The Telegraph says that aquatic “superfoods” should be a central plank of policies to combat rising levels of hunger triggered by the pandemic, according to the first woman of Asian descent to win an award dubbed the Nobel prize of food.
Dr Shakuntala Haraksingh Thilsted, who grew up in Trinidad and Tobago in a family of Indian descent, has been a central figure in decades of research which has reshaped scientific understanding of the nutritional value of small fish commonly eaten across Southeast Asia.
Now global lead for nutrition at the research centre WorldFish in Malaysia, Dr Thilsted was announced as the winner of the $250,000 World Food Prize on Tuesday for her work improving food production systems and creating enriched products to combat malnutrition.
In an interview with The Telegraph, Dr Thilsted, now a Danish citizen, warned that disruption triggered by the pandemic has pushed millions of people towards hunger and called for aquatic “superfoods” to be at the heart of efforts to combat the growing crisis.
There have been two major threads of Dr Thilsted’s work.
The first: to uncover the nutritional benefits of aquatic food products.
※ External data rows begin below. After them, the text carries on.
(* ===== verification/AsmBytecode.v ===== *)
(** * Bytecode

    Models the last step of the back end: [to_fuel_asm], [addr_of] and
    [realize_load] of [asm_lang/allocated_ops.rs], [allocated_ops] of
    [abstract_instruction_set.rs] and [to_bytecode_mut] of
    [asm_generation/finalized_asm.rs].  An instruction of the VM is the name, the
    register ids and the immediate that the constructors of the crate [fuel_asm]
    get; its encoding is a parameter.  Printing and the source map are left out. *)

From S2P Require Import Prelude AsmRegister AsmVirtualOp AsmOp AsmData AsmLiveness AsmLabels.
Local Open Scope Z_scope.

Import AllocatedOpcode.

(** ** Instructions *)

Record Instruction : Type := mkInstruction { mnemonic : string; operands : list Z; immediate : option Z }.

Inductive FuelAsmData : Type :=
  | ConfigurablesOffset (data : list Z)
  | DatasectionOffset (data : list Z)
  | Instructions (instructions : list Instruction).

Record AllocatedOp : Type := mkAllocated { fopcode : AllocatedOpcode; fcomment : string }.

Definition allocated_ops (ops : list RealizedOp) : list AllocatedOp :=
  map (fun op => mkAllocated (ropcode op) (rcomment op)) ops.

(** [Option::expect] *)
Definition expect {A} (o : option A) (msg : string) : Result A :=
  match o with Some a => Ok a | None => Err (Panic msg) end.

Section fuel_asm.
Context (vm_reg : ConstantRegister -> Z).

Definition instruction (name : string) (regs : list AllocatedRegister) (imm : option Z) : Result FuelAsmData :=
  ids ← traverse (to_reg_id vm_reg) regs;
  Ok (Instructions [mkInstruction name ids imm]).

(** The conversions to [u16] and [u32] are checked. *)
Definition addr_of (dest : AllocatedRegister) (data_id : DataId) (data_section : DataSection)
    : Result (list Instruction) :=
  let offset_bytes := Z.of_nat (data_id_to_offset data_section data_id) in
  d ← to_reg_id vm_reg dest;
  if offset_bytes <=? 4095 then Ok [mkInstruction "ADDI" [d; DATA_SECTION_REGISTER] (Some offset_bytes)]
  else if offset_bytes <? 2 ^ 32 then
    Ok [mkInstruction "MOVI" [d] (Some offset_bytes); mkInstruction "ADD" [d; d; DATA_SECTION_REGISTER] None]
  else Err (Panic "called `Result::unwrap()` on an `Err` value: TryFromIntError(())").

(** The distance of the data from the instruction after the load *)
Definition pointer_offset (offset_to_data_section offset_from_instr_start offset_bytes : Z) : Result Z :=
  d ← u64_sub offset_to_data_section offset_from_instr_start;
  u64_sub (d + offset_bytes) 4.

(** The pointer to data that does not fit in a register is a word, so that a load
    recurs once. *)
Fixpoint realize_load (fuel : nat) (dest : AllocatedRegister) (data_id : DataId) (data_section : DataSection)
    (offset_to_data_section offset_from_instr_start : Z) : Result (list Instruction) :=
  match fuel with
  | 0%nat => Err OutOfFuel
  | S fuel' =>
      let msg := "Internal miscalculation in data section -- data id did not match up to any actual data"%string in
      copy ← expect (has_copy_type data_section data_id) msg;
      byte ← expect (is_byte data_section data_id) msg;
      let offset_bytes := Z.of_nat (data_id_to_offset data_section data_id) in
      if negb (offset_bytes mod 8 =? 0) then
        Err (Panic "Internal miscalculation in data section -- data offset is not aligned to a word")
      else
        let offset_words := offset_bytes / 8 in
        offset ← match Imm12_new (if (byte : bool) then offset_bytes else offset_words) with
                 | Ok value => Ok value
                 | Err _ => Err (Panic "Unable to offset into the data section more than 2^12 bits.")
                 end;
        if negb copy then
          pointer ← pointer_offset offset_to_data_section offset_from_instr_start offset_bytes;
          id ← expect (data_id_of_pointer data_section pointer) "Pointer offset must be in data_section";
          buf ← realize_load fuel' dest id data_section offset_to_data_section offset_from_instr_start;
          d ← to_reg_id vm_reg dest;
          Ok (buf ++ [mkInstruction "ADD" [d; d; constant_to_reg_id vm_reg ProgramCounter] None])
        else
          d ← to_reg_id vm_reg dest;
          Ok [mkInstruction (if (byte : bool) then "LB" else "LW") [d; DATA_SECTION_REGISTER] (Some (value12 offset))]
  end.

Definition to_fuel_asm (opcode : AllocatedOpcode) (offset_to_data_section offset_from_instr_start : Z)
    (data_section : DataSection) : Result FuelAsmData :=
  match opcode with
  | ADD a b c => instruction "ADD" [a; b; c] None
  | ADDI a b c => instruction "ADDI" [a; b] (Some (value12 c))
  | AND a b c => instruction "AND" [a; b; c] None
  | ANDI a b c => instruction "ANDI" [a; b] (Some (value12 c))
  | DIV a b c => instruction "DIV" [a; b; c] None
  | DIVI a b c => instruction "DIVI" [a; b] (Some (value12 c))
  | EQ a b c => instruction "EQ" [a; b; c] None
  | EXP a b c => instruction "EXP" [a; b; c] None
  | EXPI a b c => instruction "EXPI" [a; b] (Some (value12 c))
  | GT a b c => instruction "GT" [a; b; c] None
  | LT a b c => instruction "LT" [a; b; c] None
  | MLOG a b c => instruction "MLOG" [a; b; c] None
  | MOD a b c => instruction "MOD" [a; b; c] None
  | MODI a b c => instruction "MODI" [a; b] (Some (value12 c))
  | MOVE a b => instruction "MOVE" [a; b] None
  | MOVI a b => instruction "MOVI" [a] (Some (value18 b))
  | MROO a b c => instruction "MROO" [a; b; c] None
  | MUL a b c => instruction "MUL" [a; b; c] None
  | MULI a b c => instruction "MULI" [a; b] (Some (value12 c))
  | NOOP => instruction "NOOP" [] None
  | NOT a b => instruction "NOT" [a; b] None
  | OR a b c => instruction "OR" [a; b; c] None
  | ORI a b c => instruction "ORI" [a; b] (Some (value12 c))
  | SLL a b c => instruction "SLL" [a; b; c] None
  | SLLI a b c => instruction "SLLI" [a; b] (Some (value12 c))
  | SRL a b c => instruction "SRL" [a; b; c] None
  | SRLI a b c => instruction "SRLI" [a; b] (Some (value12 c))
  | SUB a b c => instruction "SUB" [a; b; c] None
  | SUBI a b c => instruction "SUBI" [a; b] (Some (value12 c))
  | XOR a b c => instruction "XOR" [a; b; c] None
  | XORI a b c => instruction "XORI" [a; b] (Some (value12 c))
  | WQOP a b c d => instruction "WQOP" [a; b; c] (Some (value06 d))
  | WQML a b c d => instruction "WQML" [a; b; c] (Some (value06 d))
  | WQDV a b c d => instruction "WQDV" [a; b; c] (Some (value06 d))
  | WQMD a b c d => instruction "WQMD" [a; b; c; d] None
  | WQCM a b c d => instruction "WQCM" [a; b; c] (Some (value06 d))
  | WQAM a b c d => instruction "WQAM" [a; b; c; d] None
  | WQMM a b c d => instruction "WQMM" [a; b; c; d] None
  | JMP a => instruction "JMP" [a] None
  | JI a => instruction "JI" [] (Some (value24 a))
  | JNE a b c => instruction "JNE" [a; b; c] None
  | JNEI a b c => instruction "JNEI" [a; b] (Some (value12 c))
  | JNZI a b => instruction "JNZI" [a] (Some (value18 b))
  | JMPB a b => instruction "JMPB" [a] (Some (value18 b))
  | JMPF a b => instruction "JMPF" [a] (Some (value18 b))
  | JNZB a b c => instruction "JNZB" [a; b] (Some (value12 c))
  | JNZF a b c => instruction "JNZF" [a; b] (Some (value12 c))
  | RET a => instruction "RET" [a] None
  | ALOC a => instruction "ALOC" [a] None
  | CFEI a => if value24 a =? 0 then Ok (Instructions []) else instruction "CFEI" [] (Some (value24 a))
  | CFSI a => if value24 a =? 0 then Ok (Instructions []) else instruction "CFSI" [] (Some (value24 a))
  | CFE a => instruction "CFE" [a] None
  | CFS a => instruction "CFS" [a] None
  | LB a b c => instruction "LB" [a; b] (Some (value12 c))
  | LW a b c => instruction "LW" [a; b] (Some (value12 c))
  | MCL a b => instruction "MCL" [a; b] None
  | MCLI a b => instruction "MCLI" [a] (Some (value18 b))
  | MCP a b c => instruction "MCP" [a; b; c] None
  | MCPI a b c => instruction "MCPI" [a; b] (Some (value12 c))
  | MEQ a b c d => instruction "MEQ" [a; b; c; d] None
  | PSHH mask => instruction "PSHH" [] (Some (value24 mask))
  | PSHL mask => instruction "PSHL" [] (Some (value24 mask))
  | POPH mask => instruction "POPH" [] (Some (value24 mask))
  | POPL mask => instruction "POPL" [] (Some (value24 mask))
  | SB a b c => instruction "SB" [a; b] (Some (value12 c))
  | SW a b c => instruction "SW" [a; b] (Some (value12 c))
  | BAL a b c => instruction "BAL" [a; b; c] None
  | BHEI a => instruction "BHEI" [a] None
  | BHSH a b => instruction "BHSH" [a; b] None
  | BURN a b => instruction "BURN" [a; b] None
  | CALL a b c d => instruction "CALL" [a; b; c; d] None
  | CB a => instruction "CB" [a] None
  | CCP a b c d => instruction "CCP" [a; b; c; d] None
  | CROO a b => instruction "CROO" [a; b] None
  | CSIZ a b => instruction "CSIZ" [a; b] None
  | BSIZ a b => instruction "BSIZ" [a; b] None
  | LDC a b c d => instruction "LDC" [a; b; c] (Some (value06 d))
  | BLDD a b c d => instruction "BLDD" [a; b; c; d] None
  | LOG a b c d => instruction "LOG" [a; b; c; d] None
  | LOGD a b c d => instruction "LOGD" [a; b; c; d] None
  | MINT a b => instruction "MINT" [a; b] None
  | RETD a b => instruction "RETD" [a; b] None
  | RVRT a => instruction "RVRT" [a] None
  | SMO a b c d => instruction "SMO" [a; b; c; d] None
  | SCWQ a b c => instruction "SCWQ" [a; b; c] None
  | SRW a b c => instruction "SRW" [a; b; c] None
  | SRWQ a b c d => instruction "SRWQ" [a; b; c; d] None
  | SWW a b c => instruction "SWW" [a; b; c] None
  | SWWQ a b c d => instruction "SWWQ" [a; b; c; d] None
  | TIME a b => instruction "TIME" [a; b] None
  | TR a b c => instruction "TR" [a; b; c] None
  | TRO a b c d => instruction "TRO" [a; b; c; d] None
  | ECK1 a b c => instruction "ECK1" [a; b; c] None
  | ECR1 a b c => instruction "ECR1" [a; b; c] None
  | ED19 a b c d => instruction "ED19" [a; b; c; d] None
  | K256 a b c => instruction "K256" [a; b; c] None
  | S256 a b c => instruction "S256" [a; b; c] None
  | ECOP a b c d => instruction "ECOP" [a; b; c; d] None
  | EPAR a b c d => instruction "EPAR" [a; b; c; d] None
  | ECAL a b c d => instruction "ECAL" [a; b; c; d] None
  | FLAG a => instruction "FLAG" [a] None
  | GM a b => instruction "GM" [a] (Some (value18 b))
  | GTF a b c => instruction "GTF" [a; b] (Some (value12 c))
  | BLOB a => Ok (Instructions (replicate (Z.to_nat (value24 a)) (mkInstruction "NOOP" [] None)))
  | ConfigurablesOffsetPlaceholder => Ok (ConfigurablesOffset [0; 0; 0; 0; 0; 0; 0; 0])
  | DataSectionOffsetPlaceholder => Ok (DatasectionOffset (to_be_bytes offset_to_data_section))
  | LoadDataId a b =>
      l ← realize_load 2 a b data_section offset_to_data_section offset_from_instr_start;
      Ok (Instructions l)
  | AddrDataId a b => l ← addr_of a b data_section; Ok (Instructions l)
  | Undefined => Err (Panic "Sway cannot generate undefined ASM opcodes")
  end.

(** ** [to_bytecode_mut] *)

Record CompiledBytecode : Type := mkBytecode {
  bytecode : list Z;
  named_data_section_entries_offsets : gmap string Z
}.

Context (instruction_to_bytes : Instruction -> list Z).

Fixpoint code_size (data_section : DataSection) (ops : list AllocatedOp) (acc : Z) : Result Z :=
  match ops with
  | [] => Ok acc
  | item :: ops' => size ← op_size_in_bytes data_section (fopcode item); code_size data_section ops' (acc + size)
  end.

Definition alignment_noop : AllocatedOp := mkAllocated NOOP "word-alignment of data section".

(** The loop that inserts the pointers to data that does not fit in a register *)
Fixpoint insert_pointers (offset_to_data_section : Z) (ops : list AllocatedOp) (offset_from_instr_start : Z)
    (data_section : DataSection) : Result DataSection :=
  match ops with
  | [] => Ok data_section
  | op :: ops' =>
      data_section ←
        match fopcode op with
        | LoadDataId _ data_label =>
            copy ← expect (has_copy_type data_section data_label)
                     "data label references non existent data -- internal error";
            if (copy : bool) then Ok data_section
            else
              pointer ← pointer_offset offset_to_data_section offset_from_instr_start
                          (Z.of_nat (data_id_to_offset data_section data_label));
              Ok (append_pointer data_section pointer).1
        | _ => Ok data_section
        end;
      size ← op_size_in_bytes data_section (fopcode op);
      insert_pointers offset_to_data_section ops' (offset_from_instr_start + size) data_section
  end.

(** The bytes of an instruction, and the half words that are counted for it *)
Definition data_bytes (data : FuelAsmData) : list Z * Z :=
  match data with
  | ConfigurablesOffset data | DatasectionOffset data => (data, 2)
  | Instructions instructions =>
      (concat (map instruction_to_bytes instructions), Z.of_nat (length instructions))
  end.

Fixpoint emit (offset_to_data_section : Z) (data_section : DataSection) (ops : list AllocatedOp)
    (offset_from_instr_start : Z) : Result (list Z * Z) :=
  match ops with
  | [] => Ok ([], 0)
  | op :: ops' =>
      fuel_op ← to_fuel_asm (fopcode op) offset_to_data_section offset_from_instr_start data_section;
      size ← op_size_in_bytes data_section (fopcode op);
      rest ← emit offset_to_data_section data_section ops' (offset_from_instr_start + size);
      Ok ((data_bytes fuel_op).1 ++ rest.1, (data_bytes fuel_op).2 + rest.2)
  end.

(** The names of the configurables with their offsets *)
Fixpoint named_offsets (offset_to_data_section : Z) (data_section : DataSection) (entries : list (nat * Entry))
    (named : gmap string Z) : Result (gmap string Z) :=
  match entries with
  | [] => Ok named
  | (id, entry) :: entries' =>
      match entry_name entry with
      | NamedConfigurable name =>
          let offset := absolute_idx_to_offset data_section (id + length (non_configurables data_section)) in
          named_offsets offset_to_data_section data_section entries'
            (<[name := offset_to_data_section + Z.of_nat offset]> named)
      | NamedNonConfigurable => Err (Panic "Non-configurable in configurables part of datasection")
      end
  end.

Definition to_bytecode_mut (ops : list AllocatedOp) (data_section : DataSection)
    : Result (CompiledBytecode * DataSection) :=
  size ← code_size data_section ops 0;
  let '(ops, offset_to_data_section) :=
    if Z.land size 7 =? 0 then (ops, size) else (ops ++ [alignment_noop], size + 4) in
  data_section ← insert_pointers offset_to_data_section ops 0 data_section;
  code ← emit offset_to_data_section data_section ops 0;
  if negb (code.2 * 4 =? offset_to_data_section) then
    Err (Panic "assertion failed: half_word_ix * 4 == offset_to_data_section_in_bytes")
  else if negb (Z.of_nat (length code.1) =? offset_to_data_section) then
    Err (Panic "assertion failed: bytecode.len() == offset_to_data_section_in_bytes")
  else
    named ← named_offsets offset_to_data_section data_section (imap pair (configurables data_section)) ∅;
    Ok (mkBytecode (code.1 ++ serialize_to_bytes data_section) named, data_section).
End fuel_asm.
Dr Thilsted was one of the first to establish that many small fish species eaten commonly across Southeast Asia are important sources of both essential micronutrients and fatty acids, which can also improve the absorption of nutrients in plant-based foods.
The World Food Prize said this breakthrough “helped prioritise increases in fish consumption and production, transforming the diets and incomes of some of the world’s most vulnerable people”.
The second area of Dr Thilsted’s work has focused on actually making these products widely available, including through the development of pond polyculture systems, where small and large fish are farmed together.